Known as the Minnesota Mississippi Metagenome Project—M3P for short—the initiative started as an inspiration CBS Dean Robert Elde had after following the forays of genomics guru Craig Venter, who extracted microbial genes from ocean water as a way to explore a new dimension of marine biodiversity and search for unknown organisms with traits beneficial to humans.
Minnesota may not boast an ocean, but we do host the first 600 miles of America’s most-storied river. Put that together with the BTI’s high-throughput genomic screening facilities, and you have a one-of-a-kind education and research experience just waiting to happen. Elde applied for and received $400,000 in federal stimulus money to set up a program in which students learn the logistics of metagenomics while improving understanding of the river’s micro-ecosystem.

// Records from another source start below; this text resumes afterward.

(* ===== verification/SubnetRewriter.v ===== *)
(** * Rewriting the places of transitions: renaming, substitution, channel merges, fusion

    [src/typescript/src/core/internal/subnet-rewriter.ts]. A remap is the [Map] of the code, keyed
    by place name. A transition object is its identity, its record and its action; the built-in
    passthrough is one value, an action of the host another, and the sequence a channel merge makes
    is a fresh closure. Fresh objects are numbered by a counter the operations thread, which together
    with the errors thrown is the monad [alloc]. Messages are constructors of [compose_error]. *)
From S2P Require Import Prelude.
From S2P Require Import Net.
From S2P Require Import Out.
From S2P Require Import OutSpec.
From S2P Require Import Transition.
From S2P Require Import PetriNet.
#[local] Open Scope Z_scope.

(** ** Errors and fresh objects *)

Inductive arc_sort := SortInput | SortInhibitor | SortRead | SortReset.
#[export] Instance arc_sort_eq_dec : EqDecision arc_sort.
Proof. solve_decision. Defined.

(** What made two input arcs meet. *)
Inductive seam := SeamChannel (channel : jsstr) | SeamFusion (set : jsstr).

Inductive compose_error :=
| InFactory (e : in_error)
| OutFactory (e : out_error)
| BuildFailed (transition : jsstr) (e : build_error)
| NetFailed (e : net_error)
| EmptyMergedName
| MatchConflict (channel : jsstr)
| AliasConflict (channel declared caller instance : jsstr)
| TimingConflict (channel : jsstr) (caller instance : timing)
| InputCollision (s : seam) (a b : in_spec)
| ArcKindConflict (channel place : jsstr) (caller instance : list arc_sort)
| SubnetTerminals (operation subnet : jsstr) (places : list jsstr)
| DuplicatePort (port : jsstr)
| DuplicateChannel (channel : jsstr)
| PortNotInBody (port place : jsstr)
| ChannelNotInBody (channel transition : jsstr)
| BadPrefix (prefix : jsstr)
| UnknownPort (port : jsstr)
| UnknownChannel (channel : jsstr)
| UnknownTransition (name : jsstr)
| PortAlreadyBound (port : jsstr)
| ChannelAlreadyBound (channel : jsstr)
| ChannelsNotBound (subnet : jsstr) (channels : list jsstr)
| TransitionCollision (transition subnet : jsstr)
| InputPortsCollide (first second instance host transition : jsstr)
| OutputPortsCollide (first second instance host transition : jsstr)
| RetiredPortNamed (place port instance host : jsstr)
| FusionOverlap (place : jsstr) (first second : jsstr)
| FusionEmpty (set : jsstr)
| FusionUnnamed
| MissingGenerator (port : jsstr)
| NullSeed (port : jsstr)
| PassthroughWithOutput (transition : jsstr).

(** A computation that may throw and allocates fresh objects. *)
Definition alloc (A : Type) : Type := nat → result compose_error (nat * A).
#[export] Instance alloc_ret : MRet alloc := λ A a n, Ok (n, a).
#[export] Instance alloc_bind : MBind alloc := λ A B k m n, match m n with Ok (n', a) => k a n' | Err e => Err e end.
Definition fresh : alloc nat := λ n, Ok (S n, n).
Definition lift {A} (r : result compose_error A) : alloc A := λ n, match r with Ok a => Ok (n, a) | Err e => Err e end.
Definition map_err {E E' A} (f : E → E') (r : result E A) : result E' A := match r with Ok a => Ok a | Err e => Err (f e) end.

(** ** Actions and transition objects *)

Section Rewriter.
Context {V A : Type} `{EqDecision A}.

Inductive action := Passthrough | Host (a : A) | Then (closure : nat) (caller instance : action).
#[export] Instance action_eq_dec : EqDecision action.
Proof. solve_decision. Defined.
Definition isPassthrough (a : action) : bool := match a with Passthrough => true | _ => false end.

Record tobj := TObj { o_ref : nat; o_t : transition V; o_action : action }.
Definition o_name (o : tobj) : jsstr := t_name (o_t o).
Definition new_tobj (t : transition V) (a : action) : alloc tobj := r ← fresh; mret (TObj r t a).

Implicit Types (t : transition V) (remap : list (jsstr * place)).

(** ** Arcs *)

Definition remap_place remap (p : place) : place := default p (map_get (place_name p) remap).

Definition rewriteIn remap (s : in_spec) : result compose_error in_spec :=
  match s with
  | InOne p => Ok (one (remap_place remap p))
  | InExactly p n => map_err InFactory (exactly n (remap_place remap p))
  | InAll p => Ok (all (remap_place remap p))
  | InAtLeast p n => map_err InFactory (atLeast n (remap_place remap p))
  end.

Fixpoint rewriteOut remap (o : out) : result compose_error out :=
  match o with
  | OutPlace p => Ok (outPlace (remap_place remap p))
  | OutForwardInput f t => Ok (forwardInput (remap_place remap f) (remap_place remap t))
  | OutAnd cs => let* cs := res_map (rewriteOut remap) cs in Ok (OutAnd cs)
  | OutXor cs => let* cs := res_map (rewriteOut remap) cs in Ok (OutXor cs)
  | OutTimeout ms c => let* c := rewriteOut remap c in map_err OutFactory (timeout_ ms c)
  end.

Definition remap_key remap (k : match_key V) : match_key V := MatchKey (remap_place remap (mk_place_of k)) (mk_key k).

(** ** The declared → actual correspondence *)

Definition record_place remap (alias : list (jsstr * place)) (p : place) : list (jsstr * place) :=
  match map_get (place_name p) alias with
  | Some _ => alias
  | None => map_set (place_name p) (remap_place remap p) alias
  end.
(** The places the first pass walks, in its order. *)
Definition declared_places t : list place :=
  (in_place <$> inputSpecs t) ++ reads t ++ inhibitors t ++ resets t ++ outputPlaces t.
Definition buildPlaceAlias t remap : list (jsstr * place) :=
  let prev := placeAlias t in
  if bool_decide (length remap = 0)%nat && bool_decide (length prev = 0)%nat then []
  else
    let alias :=
      if (0 <? length prev)%nat then (λ y, (y.1, remap_place remap y.2)) <$> prev
      else foldl (record_place remap) [] (declared_places t) in
    if existsb (λ y, negb (bool_decide (place_name y.2 = y.1))) alias then alias else [].

(** ** Input arcs that meet on a place *)

Definition summableCount (s : in_spec) : Z := match s with InOne _ => 1 | InExactly _ n => n | InAll _ | InAtLeast _ _ => -1 end.
Definition mergeInPair (a b : in_spec) (s : seam) : result compose_error in_spec :=
  match a, b with
  | InAll _, InAll _ => Ok a
  | InAtLeast _ m, InAtLeast _ n => Ok (if n <=? m then a else b)
  | _, _ =>
      let countA := summableCount a in
      let countB := summableCount b in
      if negb (countA =? -1) && negb (countB =? -1) then map_err InFactory (exactly (countA + countB) (in_place a))
      else Err (InputCollision s a b)
  end.

Fixpoint normalize_loop (seamOf : jsstr → seam) (arcs : list in_spec) (byPlace : list (jsstr * in_spec)) (collided : bool)
    : result compose_error (list (jsstr * in_spec) * bool) :=
  match arcs with
  | [] => Ok (byPlace, collided)
  | arc :: arcs =>
      let name := place_name (in_place arc) in
      match map_get name byPlace with
      | None => normalize_loop seamOf arcs (map_set name arc byPlace) collided
      | Some prior => let* merged := mergeInPair prior arc (seamOf name) in normalize_loop seamOf arcs (map_set name merged byPlace) true
      end
  end.
Definition normalizeInputArcs (seamOf : jsstr → seam) (arcs : list in_spec) : result compose_error (list in_spec) :=
  if (length arcs <? 2)%nat then Ok arcs
  else let* r := normalize_loop seamOf arcs [] false in Ok (if r.2 then r.1.*2 else arcs).

(** ** Rebuilding a transition *)

Definition rebuild_as (b : builder V) : result compose_error (transition V) := map_err (BuildFailed (b_name V b)) (build b).

Definition rebuildWithName t (name : jsstr) remap (normalizeInputs : option (jsstr → seam)) : result compose_error (transition V) :=
  let b := with_alias (buildPlaceAlias t remap) (with_priority (priority t) (with_timing (t_timing t) (builder_new name))) in
  let* inputs := res_map (rewriteIn remap) (inputSpecs t) in
  let* inputs := match normalizeInputs with Some seamOf => normalizeInputArcs seamOf inputs | None => Ok inputs end in
  let* output := match outputSpec t with Some o => let* o := rewriteOut remap o in Ok (Some o) | None => Ok None end in
  let b := with_output_of output (with_inputs inputs b) in
  let b := with_resets (remap_place remap <$> resets t) (with_reads (remap_place remap <$> reads t)
             (with_inhibitors (remap_place remap <$> inhibitors t) b)) in
  rebuild_as (match t_matchSpec t with
              | Some ms => with_match (remap_key remap <$> ms_keys ms) (Some (remap_key remap <$> ms_relays ms)) b
              | None => b
              end).

Definition slash : jsstr := js "/".
Definition prefixed (prefix name : jsstr) : jsstr := prefix ++ slash ++ name.
Definition renamePlace (prefix : jsstr) (orig : place) : alloc place := r ← fresh; mret (mk_place r (prefixed prefix (place_name orig))).

Definition rewriteTransition (prefix : jsstr) remap (o : tobj) : alloc tobj :=
  t ← lift (rebuildWithName (o_t o) (prefixed prefix (o_name o)) remap None); new_tobj t (o_action o).
Definition substitutePlaces remap (o : tobj) : alloc tobj :=
  t ← lift (rebuildWithName (o_t o) (o_name o) remap None); new_tobj t (o_action o).

(** ** Fusion *)

Definition fusionTouchesInputs remap t : bool :=
  if bool_decide (length remap = 0)%nat then false
  else existsb (λ s, bool_decide (is_Some (map_get (place_name (in_place s)) remap))) (inputSpecs t).
Definition fuse_transition (seamOf : jsstr → seam) remap (o : tobj) : alloc tobj :=
  t ← lift (rebuildWithName (o_t o) (o_name o) remap (if fusionTouchesInputs remap (o_t o) then Some seamOf else None)); new_tobj t (o_action o).
Definition applyFusion (seamOf : jsstr → seam) remap (ts : list tobj) : alloc (list tobj) := mapM (fuse_transition seamOf remap) ts.

(** ** Merging a channel's transition with the caller's *)

Definition mergeTimings (channel : jsstr) (caller instance : timing) : result compose_error timing :=
  match caller, instance with
  | TimingImmediate, TimingImmediate => Ok immediate
  | TimingImmediate, _ => Ok instance
  | _, TimingImmediate => Ok caller
  | _, _ => if decide (caller = instance) then Ok caller else Err (TimingConflict channel caller instance)
  end.
Definition pickPriority (caller instance : Z) : Z := caller.
Definition composeActions (caller instance : action) : alloc action :=
  if isPassthrough caller && isPassthrough instance then mret Passthrough
  else if isPassthrough caller then mret instance
  else if isPassthrough instance then mret caller
  else r ← fresh; mret (Then r caller instance).
Definition mergeMatchSpecs (channel : jsstr) (caller instance : option (match_spec V)) : result compose_error (option (match_spec V)) :=
  match caller, instance with
  | None, _ => Ok instance
  | _, None => Ok caller
  | Some _, Some _ => Err (MatchConflict channel)
  end.

Definition merge_alias_entry (channel : jsstr) (r : result compose_error (list (jsstr * place))) (y : jsstr * place) : result compose_error (list (jsstr * place)) :=
  let* merged := r in
  let '(declared, actual) := y in
  match map_get declared merged with
  | Some existing =>
      if bool_decide (place_name existing = place_name actual) then Ok (map_set declared actual merged)
      else if bool_decide (place_name existing = declared) then Ok (map_set declared actual merged)
      else if bool_decide (place_name actual = declared) then Ok merged
      else Err (AliasConflict channel declared (place_name existing) (place_name actual))
  | None => Ok (map_set declared actual merged)
  end.
Definition mergePlaceAlias (channel : jsstr) (caller instance : list (jsstr * place)) : result compose_error (list (jsstr * place)) :=
  if bool_decide (length caller = 0)%nat then Ok instance
  else if bool_decide (length instance = 0)%nat then Ok caller
  else foldl (merge_alias_entry channel) (Ok caller) instance.

Definition mergeOutputs (caller instance : option out) : result compose_error (option out) :=
  match caller, instance with
  | None, _ => Ok instance
  | _, None => Ok caller
  | Some c, Some i => map_err OutFactory (let* o := and_ [c; i] in Ok (Some o))
  end.

(** Inhibitor, read and reset arcs: the key of an arc is its kind and its place's name. *)
Definition union_arc (seen : list (jsstr * place)) (p : place) : list (jsstr * place) :=
  match map_get (place_name p) seen with Some _ => seen | None => map_set (place_name p) p seen end.
Definition unionArcs (caller instance : list place) : list place := (foldl union_arc (foldl union_arc [] caller) instance).*2.

Definition add_sort (k : arc_sort) (kinds : list (jsstr * list arc_sort)) (name : jsstr) : list (jsstr * list arc_sort) :=
  map_set name (set_add k (default [] (map_get name kinds))) kinds.
Definition arcKindsByPlace t : list (jsstr * list arc_sort) :=
  let kinds := foldl (add_sort SortInput) [] (input_names (inputSpecs t)) in
  let kinds := foldl (add_sort SortInhibitor) kinds (place_name <$> inhibitors t) in
  let kinds := foldl (add_sort SortRead) kinds (place_name <$> reads t) in
  foldl (add_sort SortReset) kinds (place_name <$> resets t).
Definition sameKindSet (a b : list arc_sort) : bool := bool_decide (length a = length b)%nat && forallb (λ k, bool_decide (k ∈ b)) a.
Definition rejectCrossSideKindConflicts (channel : jsstr) (caller instance : transition V) : result compose_error () :=
  let callerKinds := arcKindsByPlace caller in
  if bool_decide (length callerKinds = 0)%nat then Ok ()
  else res_iter (λ y, match map_get y.1 callerKinds with
                      | Some callerSet => throw_if (negb (sameKindSet callerSet y.2)) (ArcKindConflict channel y.1 callerSet y.2)
                      | None => Ok ()
                      end) (arcKindsByPlace instance).

(** The record of the merged transition. *)
Definition merge_records (channel : jsstr) (caller instance : transition V) : result compose_error (transition V) :=
  let* ti := mergeTimings channel (t_timing caller) (t_timing instance) in
  let* ms := mergeMatchSpecs channel (t_matchSpec caller) (t_matchSpec instance) in
  let* alias := mergePlaceAlias channel (placeAlias caller) (placeAlias instance) in
  do* rejectCrossSideKindConflicts channel caller instance;
  let* inputs := normalizeInputArcs (λ _, SeamChannel channel) (inputSpecs caller ++ inputSpecs instance) in
  let* output := mergeOutputs (outputSpec caller) (outputSpec instance) in
  let b := with_priority (pickPriority (priority caller) (priority instance)) (with_timing ti (builder_new channel)) in
  let b := with_output_of output (with_inputs inputs b) in
  let b := with_inhibitors (unionArcs (inhibitors caller) (inhibitors instance)) b in
  let b := with_resets (unionArcs (resets caller) (resets instance)) (with_reads (unionArcs (reads caller) (reads instance)) b) in
  rebuild_as (with_alias alias (with_match_of ms b)).
Definition mergeTransitions (caller instance : tobj) (mergedName : jsstr) : alloc tobj :=
  _ ← lift (throw_if (bool_decide (length mergedName = 0)%nat) EmptyMergedName);
  t ← lift (merge_records mergedName (o_t caller) (o_t instance));
  a ← composeActions (o_action caller) (o_action instance);
  new_tobj t a.
End Rewriter.
Arguments action : clear implicits. Arguments tobj : clear implicits.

“The purpose of the whole project is to start looking at what’s in the Mississippi River,” says CBS education specialist Jane Phillips, who is heading up the academic aspects of the project. “We are so connected to the Mississippi here on campus. … It kind of runs through our blood.”
With Sadowsky at the helm, students will create two types of genomic libraries from Mississippi microbes. One, a collection of ribosomal DNA, can be used to assess the biodiversity within the sample. The other, made up of stretches of Mississippi microbe DNA that have been inserted into E. coli, provides a massive collection of genes that can be evaluated for their function. Using these libraries, students will assess biodiversity and look for traits such as antibiotic and heavy metal resistance and toxin-degrading enzymes that tell them something about the environment in which the organisms evolved.
“It’s not those experiments in science class when you already know the answer,” Sadowsky says. “Everything the students find will be new.”
Sadowsky’s hope is to use the two-year project to leverage additional funding that would bring in other CBS researchers and extend sampling to other stretches of the Mississippi River. By comparing results of samples from different places, he says, we can get a better understanding of human influences on the river and how they vary with time and location.
“The possibilities are endless,” he says. — Mary Hoff
“We are so connected to the Mississippi here on campus. … It kind of runs through our blood.”